🤖 AI Summary
Urban-scale traffic flow forecasting faces significant challenges due to sparse and biased observations, as well as the lack of principled uncertainty modeling; existing methods predominantly yield deterministic point estimates with limited generalizability. To address this, we propose the first pre-trained probabilistic Transformer framework designed for cross-city generalization: it models traffic flow as an aggregation of trajectory distributions and enables heterogeneous fusion of real-time observations, historical trajectories, and road network topology. Our approach adopts a “large-scale simulation pre-training + city-specific fine-tuning” paradigm, jointly achieving calibrated uncertainty quantification and scalable deployment. Evaluated on real-world datasets, our method substantially outperforms state-of-the-art baselines—particularly under extreme sparsity—delivering marked improvements in both predictive accuracy and probabilistic calibration.
📝 Abstract
City-scale traffic volume prediction plays a pivotal role in intelligent transportation systems, yet remains a challenge due to the inherent incompleteness and bias in observational data.
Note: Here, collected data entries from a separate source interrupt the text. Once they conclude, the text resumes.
Section laws.
Context `{!SweepStakingLaws T}.
Definition onwards {A} (m : M SS A) : Prop := ∀ s o s', m s = (o, s') → onward s s'.
Lemma onwards_ret {A} (a : A) : onwards (mret a).
Proof. by intros s o s' [= <- <-]. Qed.
Lemma onwards_bind {A C} (m : M SS A) (f : A → M SS C) : onwards m → (∀ a, onwards (f a)) → onwards (m ≫= f).
Proof.
  intros Hm Hf s o s'. unfold mbind, M_bind. destruct (m s) as [[a|e|w] s1] eqn:E; intros Hr.
  - etrans; [by eapply Hm|by eapply Hf].
  - injection Hr as <- <-. by eapply Hm.
  - injection Hr as <- <-. by eapply Hm.
Qed.
Lemma onwards_staking {A} (m : M T A) : (∀ t o t', m t = (o, t') → staking_keeps t t') → onwards (on_staking m).
Proof. intros Hm s o s'. unfold on_staking, zoom. destruct (m (ss_staking s)) eqn:E. intros [= <- <-]. split; [by eapply Hm|done]. Qed.
Lemma onwards_jail c : onwards (on_staking (Jail c)).
Proof. apply onwards_staking. intros t o t' E. by apply jail_law in E as [? _]. Qed.
Lemma onwards_tombstone c : onwards (on_staking (Tombstone c)).
Proof. apply onwards_staking. intros t o t' E. by apply tombstone_law in E as [? _]. Qed.
Lemma onwards_until c x : onwards (on_staking (JailUntil c x)).
Proof. apply onwards_staking. intros t o t'. apply until_law. Qed.
Lemma onwards_attempt {A} (m : M SS A) : onwards m → onwards (attempt m).
Proof. intros Hm s o s'. unfold attempt. destruct (m s) as [[]] eqn:E; intros [= <- <-]; by eapply Hm. Qed.
Lemma onwards_emit ty l : onwards (sw_emit ty l).
Proof. intros s o s' [= <- <-]. split; [done|]. by apply prefix_app_r. Qed.
Lemma onwards_reads {A} (f : SS → A) : onwards (reads f).
Proof. by intros s o s' [= <- <-]. Qed.
Lemma onwards_write f : onwards (sw_write f).
Proof. by intros s o s' [= <- <-]. Qed.
#[local] Hint Resolve onwards_ret onwards_jail onwards_tombstone onwards_until onwards_attempt onwards_emit onwards_reads onwards_write : calm.
Ltac onwards_tac := repeat first [solve [auto with calm] | apply onwards_bind; [|intros ?] | case_match].
Lemma sweepOne_onwards v c j : onwards (sweepOne v c j).
Proof.
  unfold sweepOne, removeByIdentityStatus, removePermanently, removeReversibly, emitSweep, sw_look. onwards_tac.
Qed.
Lemma jail_runs c (s s' : SS) : on_staking (Jail c) s = (Ok tt, s') → in_jail (ss_staking s') c.
Proof.
  unfold on_staking, zoom. destruct (Jail c (ss_staking s)) as [o t'] eqn:E. intros [= -> <-]. apply jail_law in E as [_ Hj]. by apply Hj.
Qed.
Lemma jailed_if (j : bool) c (m : M SS unit) (s s' : SS) : (j = true → in_jail (ss_staking s) c) → onwards m →
  (if j then mret tt else on_staking (Jail c);; m) s = (Ok tt, s') → in_jail (ss_staking s') c.
Proof.
  intros Hj Hm. destruct j; [intros [_ <-]%ret_Ok; by apply Hj|]. intros ([] & s1 & Hs1%jail_runs & [[K _] _]%Hm)%bind_Ok. by apply K.
Qed.
Lemma reversibly_enforced c v d j (s : SS) o s' : (j = true → in_jail (ss_staking s) c) →
  removeReversibly c v d j s = (Ok o, s') → enforced (ss_staking s') c o.
Proof.
  intros Hj. unfold removeReversibly. destruct j; [intros [<- <-]%ret_Ok; by apply Hj|].
  intros ([] & s1 & Hs1%jail_runs & ([] & s2 & [[K _] _]%onwards_emit & [<- <-]%ret_Ok)%bind_Ok)%bind_Ok. by apply K.
Qed.
Lemma permanently_enforced c j (s : SS) o s' : (j = true → in_jail (ss_staking s) c) →
  removePermanently c j s = (Ok o, s') → enforced (ss_staking s') c o.
Proof.
  intros Hj. unfold removePermanently. intros ([] & s1 & H1' & Hr)%bind_Ok. apply bind_Ok in Hr as (tb & s2 & [= <- <-] & Hr).
  assert (in_jail (ss_staking s1) c) as Hjail.
  { destruct j; [injection H1' as <-; by apply Hj|by eapply jail_runs]. }
  apply bind_Ok in Hr as ([] & s3 & Hr & [<- <-]%ret_Ok). cbn [enforced]. destruct (IsTombstoned (ss_staking s1) c) eqn:Ht; cbn [negb] in Hr.
  { injection Hr as <-. auto. }
  apply bind_Ok in Hr as (a & s4 & H4 & Hr). apply bind_Ok in Hr as (a' & s5 & H5 & [_ <-]%ret_Ok).
  pose proof (onwards_attempt _ (onwards_tombstone c) _ _ _ H4) as [K4 _]. pose proof (onwards_attempt _ (onwards_until c _) _ _ _ H5) as [K5 _].
  split; [by apply K5, K4|]. unfold attempt, on_staking, zoom in H4. destruct (Tombstone c (ss_staking s1)) as [[[]|e|w] t'] eqn:E; [| |done].
  - left. apply K5. injection H4 as <- <-. apply tombstone_law in E as [_ E]. by apply E.
  - right. by exists (ss_staking s1), e, t'.
Qed.
Lemma sweepOne_enforced v c j (s : SS) o s' : (j = true → in_jail (ss_staking s) c) →
  sweepOne v c j s = (Ok o, s') → enforced (ss_staking s') c o.
Proof.
  intros Hj. unfold sweepOne. intros (bound & s1 & [-> ->]%sw_look_run & Hrun)%bind_Ok. cbv zeta in Hrun.
  assert (∀ (s1 s2 : SS) o, ss_staking s1 = ss_staking s → removeByIdentityStatus v (operator_account v) c j s1 = (Ok o, s2) →
    enforced (ss_staking s2) c o) as Hby.
  { intros s1 s2 o' E (w & s3 & [-> ->]%sw_look_run & Hr)%bind_Ok. rewrite <- E in Hj.
    case_match; [by eapply permanently_enforced|by eapply reversibly_enforced]. }
  destruct (DIDForValidator (ss_store s) v) as [did|].
  - apply bind_Ok in Hrun as (d & s1 & [-> ->]%sw_look_run & Hrun). destruct (GetIdentity (ss_store s) did) as [doc|].
    + case_match; [by injection Hrun as <- <-|]. case_match.
      * apply bind_Ok in Hrun as ([] & s1 & H1' & [<- <-]%ret_Ok). eapply jailed_if; [exact Hj| |exact H1']. apply onwards_emit.
      * apply bind_Ok in Hrun as ([] & s1 & [= <-] & Hrun). by eapply permanently_enforced in Hrun.
    + apply bind_Ok in Hrun as ([] & s1 & [= <-] & Hrun). by eapply Hby in Hrun.
  - apply bind_Ok in Hrun as (w & s1 & [-> ->]%sw_look_run & Hrun). case_bool_decide; [by eapply Hby in Hrun|].
    apply bind_Ok in Hrun as (other & s1 & [-> ->]%sw_look_run & Hrun). case_match; [by eapply reversibly_enforced in Hrun|].
    apply bind_Ok in Hrun as ([] & s1 & _ & Hrun). by apply bind_Ok in Hrun as (? & s2 & _ & [<- _]%ret_Ok).
Qed.

Definition failed_event (v reason : string) : Event := mkEvent "validator_sweep_failed" [("validator", v); ("reason", reason)].
Lemma isolated_cases v c j (s : SS) o s' : (j = true → in_jail (ss_staking s) c) →
  sweepOneIsolated error_text v c j s = (o, s') →
  onward s s' ∧ match o with Some out => enforced (ss_staking s') c out | None => ∃ reason, failed_event v reason ∈ ss_events s' end.
Proof.
  intros Hj. unfold sweepOneIsolated. destruct (sweepOne v c j s) as [[out|e|w] s1] eqn:E; intros [= <- <-].
  - split; [by eapply sweepOne_onwards|by eapply sweepOne_enforced].
  - split; [by eapply onwards_emit|]. eexists. apply elem_of_app. right. left.
  - split; [by eapply onwards_emit|]. eexists. apply elem_of_app. right. left.
Qed.
(** what a sweep has done about a validator: its outcome is enforced, or its failure is told *)
Definition dealt (out : gmap string ValidatorSweepOutcome) (s : SS) (v : string) : Prop :=
  is_Some (out !! v) ∨ ∃ reason, failed_event v reason ∈ ss_events s.
Lemma sweep_all_enforced l (all : list (string * string * bool)) outcomes (s : SS) out s' : (∀ x, x ∈ l → x ∈ all) →
  (∀ v c, (v, c, true) ∈ l → in_jail (ss_staking s) c) →
  (∀ v o, outcomes !! v = Some o → ∃ c j, (v, c, j) ∈ all ∧ enforced (ss_staking s) c o) →
  sweep_all error_text l outcomes s = (out, s') →
  onward s s' ∧ (∀ v o, outcomes !! v = Some o → is_Some (out !! v)) ∧
  (∀ v o, out !! v = Some o → ∃ c j, (v, c, j) ∈ all ∧ enforced (ss_staking s') c o) ∧
  (∀ v c j, (v, c, j) ∈ l → dealt out s' v).
Proof.
  revert outcomes s. induction l as [|[[v c] j] l IH]; intros outcomes s Hall Hj Ho; cbn [sweep_all].
  { intros [= <- <-]. split_and!; [done|by eauto|done|set_solver]. }
  destruct (sweepOneIsolated error_text v c j s) as [o s1] eqn:E.
  apply isolated_cases in E as [On Hcase]; [|intros ->; apply (Hj v c); left]. pose proof On as [K Hev]. intros Hrun.
  apply IH in Hrun as (On' & Hk & He & Hd); [..|intros v' c' Hin; apply K, (Hj v' c'); by right|].
  - split_and!; [by etrans| |done|].
    + intros v' o' Hl. destruct o as [out'|]; [|by eapply Hk]. destruct (decide (v' = v)) as [->|Hne].
      * eapply Hk. by rewrite lookup_insert_eq.
      * eapply Hk. by rewrite lookup_insert_ne.
    + intros v' c' j' [[= -> -> ->]|Hin]%elem_of_cons; [|by eapply Hd]. destruct o as [out'|].
      * left. eapply Hk. by rewrite lookup_insert_eq.
      * right. destruct Hcase as [reason Hr]. exists reason. destruct On' as [_ [l' ->]]. apply elem_of_app. by left.
  - intros x Hx. apply Hall. by right.
  - intros v' o' Hl. destruct o as [out'|].
    + apply lookup_insert_Some in Hl as [[<- <-]|[_ Hl]]; [exists c, j; split; [apply Hall; left|done]|].
      destruct (Ho _ _ Hl) as (c' & j' & ? & ?). exists c', j'. split; [done|by eapply enforced_keeps].
    + destruct (Ho _ _ Hl) as (c' & j' & ? & ?). exists c', j'. split; [done|by eapply enforced_keeps].
Qed.
(** the block's sweep deals with every validator it finds, and x/staking has been told *)
Lemma Sweep_enforced (s : SS) :
  (∀ v o, (SweepValidatorBindings error_text s).1 !! v = Some o →
     ∃ c j, (v, c, j) ∈ candidates (ss_staking s) ∧ enforced (ss_staking (EndBlock error_text s)) c o) ∧
  (∀ v c j, (v, c, j) ∈ candidates (ss_staking s) → dealt (SweepValidatorBindings error_text s).1 (EndBlock error_text s) v).
Proof.
  unfold EndBlock, SweepValidatorBindings, candidates. destruct (IterateLastValidators (ss_staking s)) as [vs|] eqn:Hvs; cbn [fmap option_fmap option_map default].
  - destruct (sweep_all error_text (actives vs) ∅ s) as [out s'] eqn:E. apply (sweep_all_enforced _ (actives vs)) in E as (_ & _ & ? & ?); [done|done| |].
    + intros v c (x & Hx & Hin)%list_elem_of_omap. destruct (v_ConsAddr x) as [cons|] eqn:Ec; [|done]. injection Hin as _ -> Hj.
      by eapply listed_law.
    + intros v o Hl. by rewrite lookup_empty in Hl.
  - split; [|set_solver]. intros v o Hl. cbn [fst] in Hl. by rewrite lookup_empty in Hl.
Qed.
End laws.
Although deep learning-based methods have shown considerable promise, most existing approaches produce deterministic point estimates, thereby neglecting the uncertainty arising from unobserved traffic flows. Furthermore, current models are typically trained in a city-specific manner, which hinders their generalizability and limits scalability across diverse urban contexts. To overcome these limitations, we introduce TrafficPPT, a Pretrained Probabilistic Transformer designed to model traffic volume as a distributional aggregation of trajectories. Our framework fuses heterogeneous data sources-including real-time observations, historical trajectory data, and road network topology-enabling robust and uncertainty-aware traffic inference. TrafficPPT is initially pretrained on large-scale simulated data spanning multiple urban scenarios, and later fine-tuned on target cities to ensure effective domain adaptation. Experiments on real-world datasets show that TrafficPPT consistently surpasses state-of-the-art baselines, particularly under conditions of extreme data sparsity. Code will be open.